Geotechnical centrifuge modeling is a common tool that provides insight into the liquefaction phenomena and its associated consequences on buildings. Most prior experiments that aimed to evaluate an isolated structure's response had one or more model buildings present in the container at a center-to-center spacing ranging from about 2W to 4.6W (where W is the foundation width). This paper presents the results of two centrifuge experiments to evaluate the influence of container boundaries and possible interaction with other building models in a flexible-shear-beam (FSB) container. The first test involved one structure in the center of the container with no other buildings present. The second test included two similar structural models inside the container with a spacing of 3.5W. In parallel, fully-coupled, 3D, nonlinear numerical simulations of the same soil profile and structures were performed in OpenSees with two structures at different spacings and with different domain sizes. The structures represented the key dynamic properties of a prototype 3-story, potentially inelastic, multi-degree-of-freedom (MDOF) building on a mat foundation.
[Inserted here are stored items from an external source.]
(** ** The Builder: the claims *)

(** C3 (amended).  For every input sequence whose entries the Normalizer
    accepts, repeated identifiers included, the Builder returns tables in
    which: the display name and the title of an identifier are those of its
    last record; the keys of [reports_to] and of [depts] are the managers
    and the departments in the order of their first occurrence; the group
    of a manager lists the identifiers of the records naming that manager,
    in input order, so that an identifier occurs in the group as many times
    as the input has records with that identifier and that manager. *)
Theorem result_to_org_tables result recs :
  records_of result = Ok recs →
  ∃ org, result_to_org result None = Ok org ∧
    (∀ id, display_name org !! id = rec_name <$> last_record id recs) ∧
    (∀ id, title_of org !! id = rec_title <$> last_record id recs) ∧
    (reports_to org).*1 = first_seen (field_values rec_manager recs) ∧
    (depts org).*1 = first_seen (field_values rec_department recs) ∧
    (∀ m, assoc m (reports_to org) = group_of rec_manager m recs) ∧
    (∀ d, assoc d (depts org) = group_of rec_department d recs) ∧
    (∀ m group id, (m, group) ∈ reports_to org →
       occurrences id group
       = length (filter (λ p, p.1 = id ∧ rec_manager p.2 = m) recs)).
Proof.
  intros Hrecs. exists (build_from empty_org recs).
  destruct (build_from_tables recs) as ([Hmk Hmg] & [Hdk Hdg] & Hn & Ht).
  split_and!; try done.
  - by apply result_to_org_build.
  - intros m group id Hin.
    destruct (grouped_elem_of rec_manager recs _ m group (conj Hmk Hmg) Hin)
      as [_ ->].
    apply count_members.
Qed.

Lemma result_to_org_tables_witness :
  records_of ann_twice = Ok ann_twice_records ∧
  ∃ org, result_to_org ann_twice None = Ok org ∧
    (∀ id, display_name org !! id
           = rec_name <$> last_record id ann_twice_records) ∧
    (∀ id, title_of org !! id
           = rec_title <$> last_record id ann_twice_records) ∧
    (reports_to org).*1
      = first_seen (field_values rec_manager ann_twice_records) ∧
    (depts org).*1
      = first_seen (field_values rec_department ann_twice_records) ∧
    (∀ m, assoc m (reports_to org)
          = group_of rec_manager m ann_twice_records) ∧
    (∀ d, assoc d (depts org)
          = group_of rec_department d ann_twice_records) ∧
    (∀ m group id, (m, group) ∈ reports_to org →
       occurrences id group
       = length (filter (λ p, p.1 = id ∧ rec_manager p.2 = m)
                        ann_twice_records)).
Proof.
  assert (records_of ann_twice = Ok ann_twice_records) as H
    by (vm_compute; reflexivity).
  split; [exact H|].
  exact (result_to_org_tables ann_twice ann_twice_records H).
Defined.

(** C3, as stated, fails: an identifier that the input carries twice with
    the same manager is listed twice in the group of that manager. *)
Lemma repeated_report_listed_twice :
  ∃ org group,
    result_to_org ann_twice None = Ok org ∧
    assoc (py "cn=m") (reports_to org) = Some group ∧
    group = [py "cn=a"; py "cn=a"] ∧
    occurrences (py "cn=a") group = 2%nat.
Proof.
  exists (build_from empty_org ann_twice_records), [py "cn=a"; py "cn=a"].
  split_and!; [|by vm_compute|done|by vm_compute].
  apply result_to_org_build. vm_compute. reflexivity.
Qed.
(** The loop groups the sections: the chunks closed so far and the open
    one are each the sections of a group, put end to end. *)
Lemma chunk_loop_groups (max_chars : Z) (sections : list str)
  (done : list (list str)) (open : list str) :
  Forall (fun g => g <> []) done ->
  exists done' open',
    chunk_loop max_chars sections (map terminated done) (terminated open)
    = (map terminated done', terminated open')
    /\ List.concat done' ++ open' = List.concat done ++ open ++ sections
    /\ Forall (fun g => g <> []) done'
    /\ (sections <> [] \/ open <> [] -> open' <> []).
Proof.
  revert done open; induction sections as [|sec rest IH]; intros done open Hd.
  - exists done, open. rewrite app_nil_r. repeat split; auto.
    intros [H|H]; congruence.
  - cbn [chunk_loop].
    destruct (len (terminated open) + len sec <? max_chars)%Z.
    + destruct (IH done (open ++ [sec]) Hd) as [d' [o' [E [C [F N]]]]].
      exists d', o'. rewrite terminated_app, terminated_one in E. rewrite E.
      repeat split; auto.
      * rewrite C, <- !app_assoc. reflexivity.
      * intros _. apply N. right. now destruct open.
    + rewrite terminated_nonempty.
      destruct open as [|o open].
      * destruct (IH done [sec] Hd) as [d' [o' [E [C [F N]]]]].
        exists d', o'. cbn [nonnil].
        rewrite terminated_one in E. rewrite E.
        repeat split; auto.
        intros _. apply N. right. discriminate.
      * destruct (IH (done ++ [o :: open]) [sec]) as [d' [o' [E [C [F N]]]]].
        { apply Forall_app. split; [exact Hd|]. repeat constructor. discriminate. }
        exists d', o'. cbn [nonnil].
        rewrite map_app, terminated_one in E. cbn [map] in E. rewrite E.
        repeat split; auto.
        -- rewrite C, List.concat_app. cbn [List.concat].
           rewrite app_nil_r, <- !app_assoc. reflexivity.
        -- intros _. apply N. right. discriminate.
Qed.

(** X1. The chunks follow the paragraphs: the sections of the text
    ([text.split('\n\n')]) fall, in order, into groups of at least one
    section, and each chunk is the sections of one group, each followed
    by the separator.  No chunk starts or ends inside a paragraph. *)
Theorem chunk_text_groups (text : str) (max_chars : Z) :
  exists groups,
    List.concat groups = split para_sep text
    /\ Forall (fun g => g <> []) groups
    /\ chunk_text text max_chars = map terminated groups.
Proof.
  unfold chunk_text.
  destruct (@chunk_loop_groups max_chars (split para_sep text) [] []
              (Forall_nil _)) as [d [o [E [C [F N]]]]].
  change (map terminated []) with (@nil str) in E.
  change (terminated []) with (@nil ascii) in E.
  rewrite E. rewrite terminated_nonempty.
  assert (No : o <> []) by (apply N; left; apply split_go_nonnil).
  destruct o as [|sec o]; [congruence|]. cbn [nonnil].
  exists (d ++ [sec :: o]). split; [|split].
  - rewrite List.concat_app. cbn [List.concat]. rewrite app_nil_r.
    exact C.
  - apply Forall_app. split; [exact F|]. repeat constructor. discriminate.
  - rewrite map_app. reflexivity.
Qed.

Lemma len_terminated_snoc (group : list str) (sec : str) :
  len (terminated (group ++ [sec])) = (len (terminated group) + len sec + 2)%Z.
Proof.
  rewrite terminated_app, terminated_one. unfold len.
  rewrite !length_app. cbn [List.length para_sep]. lia.
Qed.

(** The grouping of the loop, with the bound: a group that takes a
    second section or more passed the test of line 79 with it. *)
Lemma chunk_loop_groups_within (max_chars : Z) (sections : list str)
  (done : list (list str)) (open : list str) :
  Forall (fun g => g <> []) done ->
  Forall (group_within max_chars) done ->
  group_within max_chars open ->
  exists done' open',
    chunk_loop max_chars sections (map terminated done) (terminated open)
    = (map terminated done', terminated open')
    /\ List.concat done' ++ open' = List.concat done ++ open ++ sections
    /\ Forall (fun g => g <> []) done'
    /\ (sections <> [] \/ open <> [] -> open' <> [])
    /\ Forall (group_within max_chars) done'
    /\ group_within max_chars open'.
Proof.
  revert done open; induction sections as [|sec rest IH];
    intros done open Hd Hw Ho.
  - exists done, open. rewrite app_nil_r. repeat split; auto.
    intros [H|H]; congruence.
  - assert (H1 : group_within max_chars [sec])
      by (intros H; cbn [List.length] in H; lia).
    cbn [chunk_loop].
    destruct (len (terminated open) + len sec <? max_chars)%Z eqn:T.
    + destruct (IH done (open ++ [sec]) Hd Hw) as [d' [o' [E [C [F [N [W O]]]]]]].
      { intros _. rewrite len_terminated_snoc. apply Z.ltb_lt in T. lia. }
      exists d', o'. rewrite terminated_app, terminated_one in E. rewrite E.
      repeat split; auto.
      * rewrite C, <- !app_assoc. reflexivity.
      * intros _. apply N. right. now destruct open.
    + rewrite terminated_nonempty.
      destruct open as [|o open].
      * destruct (IH done [sec] Hd Hw H1) as [d' [o' [E [C [F [N [W O]]]]]]].
        exists d', o'. cbn [nonnil].
        rewrite terminated_one in E. rewrite E.
        repeat split; auto.
        intros _. apply N. right. discriminate.
      * destruct (IH (done ++ [o :: open]) [sec])
          as [d' [o' [E [C [F [N [W O]]]]]]].
        { apply Forall_app. split; [exact Hd|]. repeat constructor. discriminate. }
        { apply Forall_app. split; [exact Hw|]. repeat constructor. exact Ho. }
        { exact H1. }
        exists d', o'. cbn [nonnil].
        rewrite map_app, terminated_one in E. cbn [map] in E. rewrite E.
        repeat split; auto.
        -- rewrite C, List.concat_app. cbn [List.concat].
           rewrite app_nil_r, <- !app_assoc. reflexivity.
        -- intros _. apply N. right. discriminate.
Qed.

(** A group spells its sections and two characters more for each. *)
Lemma len_terminated_ge (group : list str) :
  2 * List.length group <= List.length (terminated group).
Proof.
  induction group as [|x group IH]; [apply le_n|].
  change (x :: group) with ([x] ++ group).
  rewrite terminated_app, terminated_one, !length_app.
  cbn [List.length para_sep app]. lia.
Qed.

Lemma len_terminated_In (group : list str) (sec : str) :
  In sec group ->
  (len sec + 2 * Z.of_nat (List.length group) <= len (terminated group))%Z.
Proof.
  induction group as [|x group IH]; intros H; [contradiction|].
  pose proof (len_terminated_ge group) as G.
  change (x :: group) with ([x] ++ group).
  rewrite terminated_app, terminated_one. unfold len in *.
  rewrite !length_app. cbn [List.length para_sep app].
  destruct H as [->|H]; [|specialize (IH H)]; lia.
Qed.
(** The digit loop of [ParseUint] against the number the digits denote. *)
Lemma ParseUint_loop_decimal s : forall a,
  0 <= a <= MaxUint64 ->
  match digits_value s a with
  | Some n =>
      strconv.ParseUint_loop s a
      = if n <=? MaxUint64 then (n, None) else (MaxUint64, Some strconv.ErrRange)
  | None =>
      (strconv.ParseUint_loop s a).2 = Some strconv.ErrSyntax
      \/ strconv.ParseUint_loop s a = (MaxUint64, Some strconv.ErrRange)
  end.
Proof.
  assert (HM : MaxUint64 = 18446744073709551615) by reflexivity.
  assert (HC : strconv.cutoff10 = 1844674407370955162) by reflexivity.
  induction s as [|c s IH]; simpl; intros a Ha.
  - destruct (Z.leb_spec a MaxUint64); [done|lia].
  - destruct (strconv.digit c) as [d|] eqn:Hd; [|by left].
    apply digit_range in Hd.
    destruct (Z.leb_spec strconv.cutoff10 a) as [Hcut|Hcut].
    + destruct (digits_value s (10 * a + d)) as [n|] eqn:Hn; [|by right].
      apply digits_value_ge in Hn; [|lia].
      destruct (Z.leb_spec n MaxUint64); [lia|done].
    + assert (H10 : wrapu64 (a * 10) = a * 10)
        by (unfold wrapu64, two64; apply Z.mod_small; lia).
      rewrite H10.
      destruct (Z.leb_spec (a * 10 + d) MaxUint64) as [Hfit|Hover].
      * assert (H1 : wrapu64 (a * 10 + d) = 10 * a + d)
          by (unfold wrapu64, two64; rewrite Z.mod_small; lia).
        rewrite H1.
        destruct (Z.ltb_spec (10 * a + d) (a * 10)); [lia|].
        destruct (Z.ltb_spec MaxUint64 (10 * a + d)); [lia|]. simpl.
        apply IH. lia.
      * assert (H1 : wrapu64 (a * 10 + d) = a * 10 + d - 2 ^ 64).
        { unfold wrapu64, two64.
          symmetry. apply Z.mod_unique with 1; lia. }
        rewrite H1.
        destruct (Z.ltb_spec (a * 10 + d - 2 ^ 64) (a * 10)); [|lia]. simpl.
        destruct (digits_value s (10 * a + d)) as [n|] eqn:Hn; [|by right].
        apply digits_value_ge in Hn; [|lia].
        destruct (Z.leb_spec n MaxUint64); [lia|done].
Qed.

Lemma ParseUint_decimal s :
  s <> EmptyString ->
  match digits_value s 0 with
  | Some n =>
      strconv.ParseUint s
      = if n <=? MaxUint64 then (n, None) else (MaxUint64, Some strconv.ErrRange)
  | None =>
      (strconv.ParseUint s).2 = Some strconv.ErrSyntax
      \/ strconv.ParseUint s = (MaxUint64, Some strconv.ErrRange)
  end.
Proof.
  intros Hs. pose proof (ParseUint_loop_decimal s 0) as H.
  destruct s; [done|]. apply H. unfold MaxUint64, two64. lia.
Qed.

(** [ParseInt] against the integer a string denotes: a numeral within int64
    parses to its value without error; a numeral outside int64 gives a range
    error with the bound on the side of its sign; anything that is not a
    numeral gives an error. *)
Lemma ParseInt_decimal s :
  match decimal s with
  | Some n =>
      strconv.ParseInt s
      = if n <? MinInt64 then (MinInt64, Some strconv.ErrRange)
        else if MaxInt64 <? n then (MaxInt64, Some strconv.ErrRange)
        else (n, None)
  | None => (strconv.ParseInt s).2 <> None
  end.
Proof.
  assert (HM : MaxUint64 = 18446744073709551615) by reflexivity.
  assert (H63 : two63 = 9223372036854775808) by reflexivity.
  assert (Hmax : MaxInt64 = 9223372036854775807) by reflexivity.
  assert (Hmin : MinInt64 = -9223372036854775808) by reflexivity.
  assert (Hw1 : wrap64 (two63 - 1) = MaxInt64) by reflexivity.
  assert (Hw2 : wrap64 (- wrap64 two63) = MinInt64) by reflexivity.
  assert (Hw3 : forall x, 0 <= x < two63 -> wrap64 x = x).
  { intros x Hx. apply wrap64_id. unfold in_int64. lia. }
  assert (Hw4 : forall x, 0 <= x <= two63 -> wrap64 (- wrap64 x) = - x).
  { intros x Hx. destruct (Z.eq_dec x two63) as [->|Hne]; [reflexivity|].
    rewrite (Hw3 x) by lia. apply wrap64_id. unfold in_int64. lia. }
  (* the unsigned part [s1] with its sign [neg] *)
  assert (Hcore : forall (neg : bool) s1, s1 <> EmptyString ->
    match (if neg then Z.opp else id) <$> digits_value s1 0 with
    | Some n =>
        match strconv.ParseUint s1 with
        | (_, Some strconv.ErrSyntax) => (0, Some strconv.ErrSyntax)
        | (un, _) =>
            if negb neg && (two63 <=? un)
            then (wrap64 (two63 - 1), Some strconv.ErrRange)
            else if neg && (two63 <? un)
            then (wrap64 (- wrap64 two63), Some strconv.ErrRange)
            else (if neg then wrap64 (- wrap64 un) else wrap64 un, None)
        end
        = if n <? MinInt64 then (MinInt64, Some strconv.ErrRange)
          else if MaxInt64 <? n then (MaxInt64, Some strconv.ErrRange)
          else (n, None)
    | None =>
        match strconv.ParseUint s1 with
        | (_, Some strconv.ErrSyntax) => (0, Some strconv.ErrSyntax)
        | (un, _) =>
            if negb neg && (two63 <=? un)
            then (wrap64 (two63 - 1), Some strconv.ErrRange)
            else if neg && (two63 <? un)
            then (wrap64 (- wrap64 two63), Some strconv.ErrRange)
            else (if neg then wrap64 (- wrap64 un) else wrap64 un,
                  @None strconv.NumError)
        end.2 <> None
    end).
  { intros neg s1 Hs1. pose proof (ParseUint_decimal s1 Hs1) as HU.
    destruct (digits_value s1 0) as [n|] eqn:Hn; simpl.
    - apply digits_value_ge in Hn as Hn0; [|lia]. rewrite HU.
      rewrite Hw1, Hw2.
      destruct (Z.leb_spec n MaxUint64) as [Hfit|Hover].
      + destruct neg; simpl.
        * destruct (Z.ltb_spec two63 n).
          -- destruct (Z.ltb_spec (- n) MinInt64); [done|lia].
          -- rewrite Hw4 by lia.
             destruct (Z.ltb_spec (- n) MinInt64); [lia|].
             destruct (Z.ltb_spec MaxInt64 (- n)); [lia|done].
        * destruct (Z.leb_spec two63 n).
          -- destruct (Z.ltb_spec n MinInt64); [lia|].
             destruct (Z.ltb_spec MaxInt64 n); [done|lia].
          -- rewrite Hw3 by lia.
             destruct (Z.ltb_spec n MinInt64); [lia|].
             destruct (Z.ltb_spec MaxInt64 n); [lia|done].
      + destruct neg; simpl.
        * destruct (Z.ltb_spec two63 MaxUint64); [|lia].
          destruct (Z.ltb_spec (- n) MinInt64); [done|lia].
        * destruct (Z.leb_spec two63 MaxUint64); [|lia].
          destruct (Z.ltb_spec n MinInt64); [lia|].
          destruct (Z.ltb_spec MaxInt64 n); [done|lia].
    - destruct HU as [HU|HU].
      + destruct (strconv.ParseUint s1) as [un [[]|]]; simpl in *; done.
      + rewrite HU. destruct neg; simpl.
        * destruct (Z.ltb_spec two63 MaxUint64); [done|lia].
        * destruct (Z.leb_spec two63 MaxUint64); [done|lia]. }
  unfold decimal, strconv.ParseInt. destruct s as [|c rest]; [done|].
  destruct (Ascii.eqb c "+") eqn:Hplus.
  - destruct rest as [|c' rest]; [done|].
    pose proof (Hcore false (String c' rest) ltac:(done)) as H.
    destruct (digits_value (String c' rest) 0); exact H.
  - destruct (Ascii.eqb c "-") eqn:Hminus.
    + destruct rest as [|c' rest]; [done|].
      pose proof (Hcore true (String c' rest) ltac:(done)) as H.
      destruct (digits_value (String c' rest) 0); exact H.
    + pose proof (Hcore false (String c rest) ltac:(done)) as H.
      destruct (digits_value (String c rest) 0); exact H.
Qed.
(** * Streamflow statistics and metrics (program_10.py)

    A shallow embedding of the metric functions and the aggregation
    tables of [program_10.py], with the properties stated about them.

    Numbers.  The program computes with IEEE doubles held in pandas
    Series.  Two readings of them are used.

    - Where a statement is about structure (which rows fall in which
      bucket, which differences are taken, which cell is missing) a
      double is an exact rational or one of the three special values:
      type [fl].  Rounding is not modelled there and the two zeros are
      not told apart (a division by zero takes the sign of the
      numerator).  A missing discharge is the value [NaN], as in pandas.

    - Where a statement depends on rounding (a comparison with a
      computed mean, the equality of two computed quotients) the
      doubles are the primitive binary64 floats: module [IEEE]. *)

From Stdlib Require Import String ZArith QArith Qabs List Bool Lia Lqa Sorted
  Permutation.
From Stdlib Require Floats.
Import ListNotations.
Open Scope Q_scope.

(** ** Extended rationals: the values of a float column *)

Inductive fl : Type :=
| Fin (q : Q)
| PInf
| NInf
| NaN.

(** Equality of values: rationals up to [==], the special values as they are. *)
Definition feq (a b : fl) : Prop :=
  match a, b with
  | Fin x, Fin y => x == y
  | PInf, PInf | NInf, NInf | NaN, NaN => True
  | _, _ => False
  end.

Infix "=f=" := feq (at level 70, no associativity).

Definition isna (a : fl) : bool :=
  match a with NaN => true | _ => false end.

Definition notna (a : fl) : bool := negb (isna a).


Definition fneg (a : fl) : fl :=
  match a with
  | Fin x => Fin (- x)
  | PInf => NInf
  | NInf => PInf
  | NaN => NaN
  end.

Definition fabs (a : fl) : fl :=
  match a with
  | Fin x => Fin (Qabs x)
  | PInf | NInf => PInf
  | NaN => NaN
  end.

Definition fadd (a b : fl) : fl :=
  match a, b with
  | NaN, _ | _, NaN => NaN
  | Fin x, Fin y => Fin (x + y)
  | PInf, NInf | NInf, PInf => NaN
  | PInf, _ | _, PInf => PInf
  | NInf, _ | _, NInf => NInf
  end.

Definition fsub (a b : fl) : fl := fadd a (fneg b).

(** An infinity times a rational: the sign of the rational decides. *)
Definition inf_times (pos : bool) (y : Q) : fl :=
  match y ?= 0 with
  | Eq => NaN
  | Gt => if pos then PInf else NInf
  | Lt => if pos then NInf else PInf
  end.

Definition fmul (a b : fl) : fl :=
  match a, b with
  | NaN, _ | _, NaN => NaN
  | Fin x, Fin y => Fin (x * y)
  | PInf, Fin y | Fin y, PInf => inf_times true y
  | NInf, Fin y | Fin y, NInf => inf_times false y
  | PInf, PInf | NInf, NInf => PInf
  | PInf, NInf | NInf, PInf => NInf
  end.

(** Division as numpy does it: no exception, a zero divisor gives an
    infinity with the sign of the numerator, and [0/0] gives [NaN]. *)
Definition fdiv (a b : fl) : fl :=
  match a, b with
  | NaN, _ | _, NaN => NaN
  | Fin x, Fin y =>
      match y ?= 0 with
      | Eq => match x ?= 0 with
              | Eq => NaN
              | Gt => PInf
              | Lt => NInf
              end
      | _ => Fin (x / y)
      end
  | Fin _, PInf | Fin _, NInf => Fin 0
  | PInf, Fin y => match y ?= 0 with Lt => NInf | _ => PInf end
  | NInf, Fin y => match y ?= 0 with Lt => PInf | _ => NInf end
  | _, _ => NaN
  end.

(** [a > b]; every comparison with [NaN] is false. *)
Definition fgt (a b : fl) : bool :=
  match a, b with
  | Fin x, Fin y => match x ?= y with Gt => true | _ => false end
  | PInf, Fin _ | PInf, NInf | Fin _, NInf => true
  | _, _ => false
  end.


Definition of_nat (n : nat) : fl := Fin (inject_Z (Z.of_nat n)).

(** ** Series *)

Definition Series := list fl.

(** [Series.dropna()] *)
Definition dropna (s : Series) : Series := filter notna s.

(** [Series.sum()]: missing entries are skipped, the empty sum is 0. *)
Fixpoint fsum (s : Series) : fl :=
  match s with
  | [] => Fin 0
  | x :: t => if isna x then fsum t else fadd x (fsum t)
  end.

(** A sum that does not skip: one [NaN] makes it [NaN]. *)
Definition fsum_raw (s : Series) : fl := fold_right fadd (Fin 0) s.

(** [Series.mean()]: the mean of the entries that are present. *)
Definition fmean (s : Series) : fl :=
  fdiv (fsum s) (of_nat (length (dropna s))).

(** [Series.max()] over the entries that are present. *)
Definition fmax2 (a b : fl) : fl := if fgt b a then b else a.

Definition smax (s : Series) : fl :=
  match dropna s with
  | [] => NaN
  | x :: t => fold_left fmax2 t x
  end.

Definition smin (s : Series) : fl :=
  match dropna s with
  | [] => NaN
  | x :: t => fold_left (fun a b => if fgt a b then b else a) t x
  end.

(** [Series.diff()]: the first entry has no predecessor. *)
Fixpoint diff_from (prev : fl) (s : Series) : Series :=
  match s with
  | [] => []
  | y :: t => fsub y prev :: diff_from y t
  end.

Definition diff (s : Series) : Series :=
  match s with
  | [] => []
  | x :: t => NaN :: diff_from x t
  end.

(** Number of entries of [s] greater than [m]: [(s > m).sum()]. *)
Definition count_gt (s : Series) (m : fl) : nat :=
  length (filter (fun v => fgt v m) s).

(** ** The metric functions *)

(** [CalcTqmean] *)
Definition CalcTqmean (Qvalues : Series) : fl :=
  let Qvalues := dropna Qvalues in
  let T := length Qvalues in
  fdiv (of_nat (count_gt Qvalues (fmean Qvalues))) (of_nat T).

(** [CalcRBindex] *)
Definition CalcRBindex (Qvalues : Series) : fl :=
  let Qvalues := dropna Qvalues in
  let sfc := diff Qvalues in
  let Qs := fsum (map fabs sfc) in
  let Qt := fsum Qvalues in
  fdiv Qs Qt.

(** A Python value as the functions of the program return it: a float,
    or a method bound to a Series and not called. *)
Inductive pyobj : Type :=
| PyFloat (v : fl)
| PyBoundMethod (name : string) (self : Series).
(** A method of [SchemaService] called with no argument: each of the two
    takes one, so the call raises the [TypeError] of a missing argument before
    the body starts. *)
Definition call_without_arguments (method : SchemaService_method) (w : World)
  : outcome service_value * World :=
  match method with
  | method_create_schema =>
      (Raised (PyError (py "SchemaService.create_schema() missing 1 required "
                        ++ py "positional argument: 'request'")), w)
  | method_load_schema_model =>
      (Raised (PyError (py "SchemaService.load_schema_model() missing 1 "
                        ++ py "required positional argument: 'schema_id'")), w)
  end.

(** [GET /schemas]: [return await SchemaService.list_schemas()]. *)
Definition list_schemas (w : World) : outcome service_value * World :=
  match SchemaService_getattr (py "list_schemas") with
  | Returned method => call_without_arguments method w
  | Raised e => (Raised e, w)
  end.

(** [POST /schemas] *)
Definition create_schema (uuid now : pystr) (request : SchemaDefinition)
  (w : World) : outcome pystr * World :=
  create_schema uuid now request w.

(** [GET /schemas/{schema_id}] *)
Definition get_schema (schema_id : pystr) (w : World)
  : outcome (SchemaInfo * pystr) * World :=
  match load_schema_model schema_id w with
  | (Returned (model_class, metadata), w') =>
      match model_json_schema model_class with
      | Returned schema => (Returned (metadata, schema), w')
      | Raised e => (Raised e, w')
      end
  | (Raised e, w') => (Raised e, w')
  end.

(** [DELETE /schemas/{schema_id}]:
    [return await SchemaService.delete_schema(schema_id)]. *)
Definition delete_schema (schema_id : pystr) (w : World)
  : outcome service_value * World :=
  match SchemaService_getattr (py "delete_schema") with
  | Returned method => call_with_id method schema_id w
  | Raised e => (Raised e, w)
  end.

(** [POST /extract] *)
Definition extract_information (uuid : pystr) (request : ExtractRequest)
  (w : World) : outcome (list extracted) * World :=
  extract_information uuid request w.

End Endpoints.
End Main.

(** ** An interpreter for closed examples

    It reads class headers only: every line [class NAME(...] binds [NAME], and
    no class body is evaluated, so every program runs to its end.  It stands
    in for Python where an example needs some interpreter and its result does
    not depend on which. *)

Fixpoint split_lines (cur : pystr) (s : pystr) : list pystr :=
  match s with
  | [] => [rev cur]
  | c :: s' =>
      if c =? Chr.LF then rev cur :: split_lines [] s'
      else split_lines (c :: cur) s'
  end.

Fixpoint until_paren (s : pystr) : pystr :=
  match s with
  | [] => []
  | c :: s' => if c =? 40 then [] else c :: until_paren s'
  end.

Definition class_header_name (line : pystr) : option pystr :=
  if Str.startswith line (py "class ") then Some (until_paren (drop 6 line))
  else None.

Definition bind_headers (text : pystr) : gmap pystr pystr :=
  foldl (fun namespace line =>
           match class_header_name line with
           | Some n => <[n := n]> namespace
           | None => namespace
           end)
        ∅ (split_lines [] text).

Definition header_interpreter : Interpreter := {|
  pyobject := pystr;
  exec_module := fun text => (bind_headers text, None);
  class_name := fun cls => cls;
  model_json_schema := fun cls => Returned cls;
  cache_tag := py "cpython-312";
  writes_bytecode := fun _ => true
|}.

(** An extraction library that finds nothing. *)
Definition empty_extractor : @Extractor header_interpreter := {|
  extracted := pystr;
  invoke := fun _ _ _ _ => Returned []
|}.

Definition empty_world `{Interpreter} : World := {|
  programs := ∅;
  metadata := ∅;
  bytecode := ∅;
  modules := ∅;
  sys_modules := ∅;
  llm_calls := []
|}.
The experimental and numerical results indicate that the presence of another structure can have a substantial influence on the building's permanent settlement and rotation even with a separation distance exceeding 3.5W. In the numerical analyses, a smaller domain size was observed to reduce foundation settlements by up to 18%. The important influence of interaction with container boundaries and other model structures needs to be considered in the design of centrifuge experiments that are used in model validation related to soil liquefaction and its consequences.